** Opening LISTED RECORDS block **
(* ===== verification/TuneSpec.v ===== *)
(** * Tuning asks in order, and stops at the first refusal

    The requests the library makes of the device, recorded with their answers. *)

From Stdlib Require Import Floats.SpecFloat.
From S2P Require Import Prelude Kernel State Sim UserRing Exciter Receiver Ioctl Block Ieee.
From S2P Require Import IeeeSpec PllSpec Library LibrarySpec RadioChips LibraryDriver.

(** ** A device that records *)

(** Each request with its answer, in order. *)
Definition log : Type := list (Z * Z).

Section logging.
Context {D : Type} `{!Device D}.

Definition logged {A} (m : M D A) (entry : A → log) : M (D * log) A := λ s,
  match m s.1 with
  | Done a d => Done a (d, s.2 ++ entry a)
  | Crash c => Crash c
  | Spinning => Spinning
  end.
#[local] Instance logging_device : Device (D * log) := {|
  d_ioctl f cmd w := logged (d_ioctl f cmd w) (λ r, [(cmd, fst r)]);
  d_stack := logged d_stack (λ _, []);
|}.

(** Every request returns. *)
Class Answers : Prop := {
  answers_ioctl f cmd w (d : D) : ∃ r d', d_ioctl f cmd w d = Done r d';
  answers_stack (d : D) : ∃ w d', d_stack d = Done w d';
}.
End logging.
#[global] Arguments Answers D {_}.

(** ** Following the requests *)

(** All the requests of the plan were made, in order, and none failed. *)
Definition made (plan : list Z) (l : log) : Prop := l.*1 = plan ∧ Forall (λ e, 0 ≤ e.2) l.
(** The last request made failed with [r], those before it are the plan's up to it. *)
Definition stopped (plan : list Z) (r : Z) (l : log) : Prop :=
  ∃ l0 cmd rest, l = l0 ++ [(cmd, r)] ∧ plan = l0.*1 ++ cmd :: rest ∧
    r < 0 ∧ Forall (λ e, 0 ≤ e.2) l0.

Section requests.
Context `{!Chips} `{!Libm} `{!IoctlMacros} {D : Type} `{!Device D} `{!Answers D}.
#[local] Existing Instance logging_device.
Abbreviation P := (M (prog (D * log))).

(** The log so far. *)
Definition so_far (l : log) (s : prog (D * log)) : Prop := (p_os s).2 = l.
Definition ends_with {A} (Q : A → log → Prop) (a : A) (s : prog (D * log)) : Prop := Q a (p_os s).2.

Lemma asks {A} l cmd w (k : Z * whitebox_args_t → P A) Q :
  (∀ r, total (so_far (l ++ [(cmd, fst r)])) (k r) Q) →
  total (so_far l) (r ← ioctl_with cmd w; k r) Q.
Proof.
  intros Hk [h [d l']] Hl. unfold so_far in Hl. cbn in Hl. subst l'.
  destruct (answers_ioctl (fd h) cmd w d) as (r & d' & Hr).
  unfold ioctl_with, mbind, M_bind, get_handle, gets, device. cbn. unfold logged. cbn. rewrite Hr.
  by apply Hk.
Qed.
Lemma has_block {A} l (k : whitebox_args_t → P A) Q :
  (∀ w, total (so_far l) (k w) Q) → total (so_far l) (w ← local_block; k w) Q.
Proof.
  intros Hk [h [d l']] Hl. unfold so_far in Hl. cbn in Hl. subst l'.
  destruct (answers_stack d) as (w & d' & Hw).
  unfold local_block, mbind, M_bind, device. cbn. unfold logged. cbn. rewrite Hw.
  apply Hk. unfold so_far. cbn. apply app_nil_r.
Qed.
Lemma asks_only {A} l cmd (k : Z → P A) Q :
  (∀ r, total (so_far (l ++ [(cmd, r)])) (k r) Q) →
  total (so_far l) (r ← ioctl_only cmd; k r) Q.
Proof.
  intros Hk [h [d l']] Hl. unfold so_far in Hl. cbn in Hl. subst l'.
  destruct (answers_stack d) as (w & d' & Hw).
  destruct (answers_ioctl (fd h) cmd w d') as (r & d2 & Hr).
  unfold ioctl_only, local_block, mbind, M_bind, get_handle, gets, device. cbn. unfold logged. cbn.
  rewrite Hw. cbn. rewrite Hr. apply Hk. unfold so_far. cbn. by rewrite app_nil_r.
Qed.
(** Steps on the handle make no request. *)
Definition silent {A} (m : P A) (C : A → Prop) : Prop :=
  ∀ s, ∃ a h, m s = Done a (Prog h (p_os s)) ∧ C a.
Lemma silently {A B} l (m : P A) (k : A → P B) Q C :
  silent m C → (∀ a, C a → total (so_far l) (k a) Q) → total (so_far l) (a ← m; k a) Q.
Proof.
  intros Hm Hk s Hs. destruct (Hm s) as (a & h & Hr & Ha). unfold mbind, M_bind. rewrite Hr.
  by apply Hk.
Qed.
Definition mixer_pll (v : Z) : Prop :=
  ∃ c, (cmx991_pll_enable_m_n (hertz 19200000) 192 1800 c).1 = v.
Lemma silent_upd f : silent (upd_handle f) (λ _, True).
Proof. intros s. by eexists _, _. Qed.
Lemma silent_cmx991_to_block w : silent (cmx991_to_block w) (λ _, True).
Proof. intros s. by eexists _, _. Qed.
Lemma silent_adf4351_to_block w : silent (adf4351_to_block w) (λ _, True).
Proof. intros s. by eexists _, _. Qed.
Lemma silent_tune vco :
  (∀ c, is_Some (adf4351_pll_enable WA_CLOCK_RATE (hertz 8000) (f64_of_f32 vco) c)) →
  silent (tune_adf4351 vco) (λ _, True).
Proof.
  intros Hc s. destruct (Hc (adf4351 (p_wb s))) as [c' E]. unfold tune_adf4351, mbind, M_bind, get_handle, gets.
  rewrite E. by eexists _, _.
Qed.
Lemma silent_pll : silent tune_cmx991_pll mixer_pll.
Proof. intros s. eexists _, _. split; [done |]. by eexists. Qed.
Lemma answered {A} l (a : A) (Q : A → log → Prop) :
  Q a l → total (so_far l) (mret a) (ends_with Q).
Proof. intros HQ s Hs. unfold ends_with, so_far in *. cbn. by rewrite Hs. Qed.

(** The answers gathered so far are not negative; where one is, the plan stops there. *)
Lemma checked_asks l0 cmd plan rest (Q : Z → log → Prop) w (k : whitebox_args_t → P Z) :
  plan = l0.*1 ++ cmd :: rest → Forall (λ e, 0 ≤ e.2) l0 →
  (∀ r l, stopped plan r l → Q r l) →
  (∀ v w', 0 ≤ v → total (so_far (l0 ++ [(cmd, v)])) (k w') (ends_with Q)) →
  total (so_far l0) (r ← ioctl_with cmd w; checked r k) (ends_with Q).
Proof.
  intros Hp Hl Hs Hk. apply asks. intros [v w']. unfold checked. cbn.
  destruct (v <? 0) eqn:E; [| apply Hk; lia].
  apply answered, Hs. exists l0, cmd, rest. split_and!; [done | done | lia | done].
Qed.
(** The same for a request without a block, and for one whose answer is the result. *)
Lemma cleared_asks l0 cmd plan rest (Q : Z → log → Prop) (k : P Z) :
  plan = l0.*1 ++ cmd :: rest → Forall (λ e, 0 ≤ e.2) l0 →
  (∀ r l, stopped plan r l → Q r l) →
  (∀ v, 0 ≤ v → total (so_far (l0 ++ [(cmd, v)])) k (ends_with Q)) →
  total (so_far l0) (err ← ioctl_only cmd; if err <? 0 then mret err else k) (ends_with Q).
Proof.
  intros Hp Hl Hs Hk. apply asks_only. intros v.
  destruct (v <? 0) eqn:E; [| apply Hk; lia].
  apply answered, Hs. exists l0, cmd, rest. split_and!; [done | done | lia | done].
Qed.

(** The filter is turned on last: its two requests, the second if the first is granted. *)
Definition filter_on (l l' : log) : Prop :=
  ∃ v, l' = l ++ [(WE_GET, v)] ∧ v < 0 ∨ ∃ v', l' = l ++ [(WE_GET, v); (WE_SET, v')] ∧ 0 ≤ v.
Lemma asks_filter_on l flags :
  total (so_far l) (whitebox_tx_flags_enable flags) (λ _ s, filter_on l (p_os s).2).
Proof.
  unfold whitebox_tx_flags_enable. apply has_block. intros w. apply asks. intros [v w']. cbn.
  destruct (v <? 0) eqn:E.
  - apply total_ret. intros s ->. exists v. left. split; [done | lia].
  - apply asks. intros [v' w2]. apply total_ret. intros s ->. exists v. right. exists v'.
    split; [by rewrite <- app_assoc | lia].
Qed.

(** ** The plans *)

Definition tx_plan : list Z := [WA_GET; WA_SET; WC_GET; WC_SET; WE_CLEAR].
Definition standby_plan : list Z := [WC_GET; WC_SET; WE_CLEAR].
Definition fine_plan : list Z := [WC_GET; WC_SET; WA_SET].
(** The ADF4351 can be tuned to the oscillator's frequency. *)
Definition tunable (frequency : f32) : Prop :=
  ∀ c, is_Some (adf4351_pll_enable WA_CLOCK_RATE (hertz 8000) (f64_of_f32 (vco_of frequency)) c).
Definition no_pll : Prop := ∃ v, mixer_pll v ∧ v < 0.

Definition tx_outcome (frequency : f32) (r : Z) (l : log) : Prop :=
  (r = 0 ∧ ∃ l0, made tx_plan l0 ∧ filter_on l0 l) ∨ stopped tx_plan r l ∨
  (r = -1 ∧ l = [] ∧ too_low (vco_of frequency) = true) ∨
  (r = -1 ∧ made [WA_GET; WA_SET; WC_GET] l ∧ no_pll).
Definition standby_outcome (r : Z) (l : log) : Prop :=
  (r = 0 ∧ made standby_plan l) ∨ stopped standby_plan r l.
Definition fine_outcome (frequency : f32) (r : Z) (l : log) : Prop :=
  (r = 0 ∧ made fine_plan l) ∨ stopped fine_plan r l ∨
  (r = 2 ∧ made [WC_GET; WC_SET] l ∧ too_low (vco_of frequency) = true).
(** The receiver's answers play no part. *)
Definition rx_outcome (frequency : f32) (r : Z) (l : log) : Prop :=
  (r = 0 ∧ l.*1 = fine_plan) ∨
  (r = -1 ∧ l.*1 = [WC_GET] ∧ (no_pll ∨ too_low (vco_of frequency) = true)).

Ltac quietly := first
  [ eapply silently; [apply silent_upd | intros ? _; cbn beta]
  | eapply silently;
      [apply silent_tune; match goal with H : _ → tunable _ |- _ => by apply H end | intros ? _; cbn beta]
  | eapply silently; [apply silent_cmx991_to_block | intros ? _; cbn beta]
  | eapply silently; [apply silent_adf4351_to_block | intros ? _; cbn beta]
  | eapply silently; [apply silent_pll | intros ? Hpll; cbn beta] ].
Ltac in_order := cbn; first [reflexivity | repeat constructor; cbn; lia].

Ltac refused plan := eapply (checked_asks _ _ plan); [in_order | in_order | by auto | intros ? ? ?].
Ltac refused_only plan := eapply (cleared_asks _ _ plan); [in_order | in_order | by auto | intros ? ?].

Lemma standby_follows : total (so_far []) whitebox_tx_standby (ends_with standby_outcome).
Proof.
  unfold whitebox_tx_standby. apply has_block. intros w.
  assert (Hs : ∀ r l, stopped standby_plan r l → standby_outcome r l) by (intros; by right).
  refused standby_plan. repeat quietly. refused standby_plan.
  apply asks_only. intros r. apply answered. case_match; [right | left].
  - exists [(WC_GET, v); (WC_SET, v0)], WE_CLEAR, []. split_and!; [done | done | lia | in_order].
  - split; [done | split; [done | in_order]].
Qed.

Lemma fine_follows frequency :
  (too_low (vco_of frequency) = false → tunable frequency) →
  total (so_far []) (whitebox_tx_fine_tune frequency) (ends_with (fine_outcome frequency)).
Proof.
  intros Htune. unfold whitebox_tx_fine_tune. apply has_block. intros w.
  assert (Hs : ∀ r l, stopped fine_plan r l → fine_outcome frequency r l) by (intros; right; by left).
  refused fine_plan. repeat quietly. refused fine_plan.
  case_match eqn:E.
  - apply answered. right. right. split; [done |]. split; [split; [done | in_order] | done].
  - repeat quietly. apply asks. intros [r ?]. apply answered. cbn. case_match.
    + right. left. exists [(WC_GET, v); (WC_SET, v0)], WA_SET, [].
      split_and!; [done | done | lia | in_order].
    + left. split; [done | split; [done | in_order]].
Qed.

Lemma tx_follows frequency :
  (too_low (vco_of frequency) = false → tunable frequency) →
  total (so_far []) (whitebox_tx frequency) (ends_with (tx_outcome frequency)).
Proof.
  intros Htune. unfold whitebox_tx. apply has_block. intros w.
  assert (Hs : ∀ r l, stopped tx_plan r l → tx_outcome frequency r l) by (intros; right; by left).
  case_match eqn:Elow; [by apply answered; do 2 right; left |].
  refused tx_plan. repeat quietly. refused tx_plan. refused tx_plan.
  unfold tx_mixer. repeat quietly. case_match eqn:Epll.
  { apply answered. do 3 right. split; [done |]. split; [split; [done | in_order] |].
    eexists. split; [done | lia]. }
  repeat quietly. refused tx_plan. refused_only tx_plan.
  eapply total_bind; [apply asks_filter_on |]. intros r. apply total_ret. intros s Hf. left.
  split; [done |]. eexists. split; [| exact Hf]. split; [done | in_order].
Qed.

Lemma rx_follows frequency :
  (too_low (vco_of frequency) = false → tunable frequency) →
  total (so_far []) (whitebox_rx frequency) (ends_with (rx_outcome frequency)).
Proof.
  intros Htune. unfold whitebox_rx. apply has_block. intros w. apply asks. intros r. repeat quietly.
  case_match eqn:Epll.
  { apply answered. right. split_and!; [done | done |]. left. eexists. split; [done | lia]. }
  case_match eqn:Elow; [by apply answered; right; split_and!; [| | right] |].
  repeat quietly. apply asks. intros r1. repeat quietly. apply asks. intros r2.
  apply answered. by left.
Qed.

End requests.

(** ** A concrete device *)

(** It gives the answers of a script, and grants the requests that come after it. *)
#[global] Instance scripted : Device (list Z) := {|
  d_ioctl _ _ w := λ d, Done (default 0 (head d), w) (tail d);
  d_stack := λ d, Done (replicate args_words 7) d;
|}.
#[global] Instance scripted_answers : Answers (list Z).
Proof. split; intros; by eexists _, _. Qed.
#[local] Existing Instance ioctl_macros.
#[local] Existing Instance logging_device.

(** The radio's synthesizer can be tuned from 68.75 MHz to 4.4 GHz. *)
Lemma radio_tunable frequency t :
  stands (f64_of_f32 (vco_of frequency)) t → 68750000 ≤ t ≤ 4400000000 → tunable frequency.
Proof.
  intros Hs Ht rf. destruct (tune_defined rf _ t Hs Ht) as (k & f & Htune & _).
  exists (tuned k (t * 2 ^ k) rf). cbn [adf4351_pll_enable radio_chips].
  change (Adf4351.adf4351_pll_enable rf WA_CLOCK_RATE (hertz 8000) (f64_of_f32 (vco_of frequency)))
    with (tune rf (f64_of_f32 (vco_of frequency))). by rewrite Htune.
Qed.

Definition asked_of (script : list Z) (m : M (prog (list Z * log)) Z) : option (Z * log) :=
  match m (Prog sim_handle (script, [])) with Done r s => Some (r, (p_os s).2) | _ => None end.
Definition mhz145 : f32 := f32_of_Z 145000000.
** Closing LISTED RECORDS block **
### GOAL OF THE EXERCISE
Copy exactly the lines that run from the first line of the data to the line containing "#[local] Instance logging_device", please, with both ends included and nothing else.

### SOLUTION TO THE PROBLEM
(* ===== verification/TuneSpec.v ===== *)
(** * Tuning asks in order, and stops at the first refusal

    The requests the library makes of the device, recorded with their answers. *)

From Stdlib Require Import Floats.SpecFloat.
From S2P Require Import Prelude Kernel State Sim UserRing Exciter Receiver Ioctl Block Ieee.
From S2P Require Import IeeeSpec PllSpec Library LibrarySpec RadioChips LibraryDriver.

(** ** A device that records *)

(** Each request with its answer, in order. *)
Definition log : Type := list (Z * Z).

Section logging.
Context {D : Type} `{!Device D}.

Definition logged {A} (m : M D A) (entry : A → log) : M (D * log) A := λ s,
  match m s.1 with
  | Done a d => Done a (d, s.2 ++ entry a)
  | Crash c => Crash c
  | Spinning => Spinning
  end.
#[local] Instance logging_device : Device (D * log) := {|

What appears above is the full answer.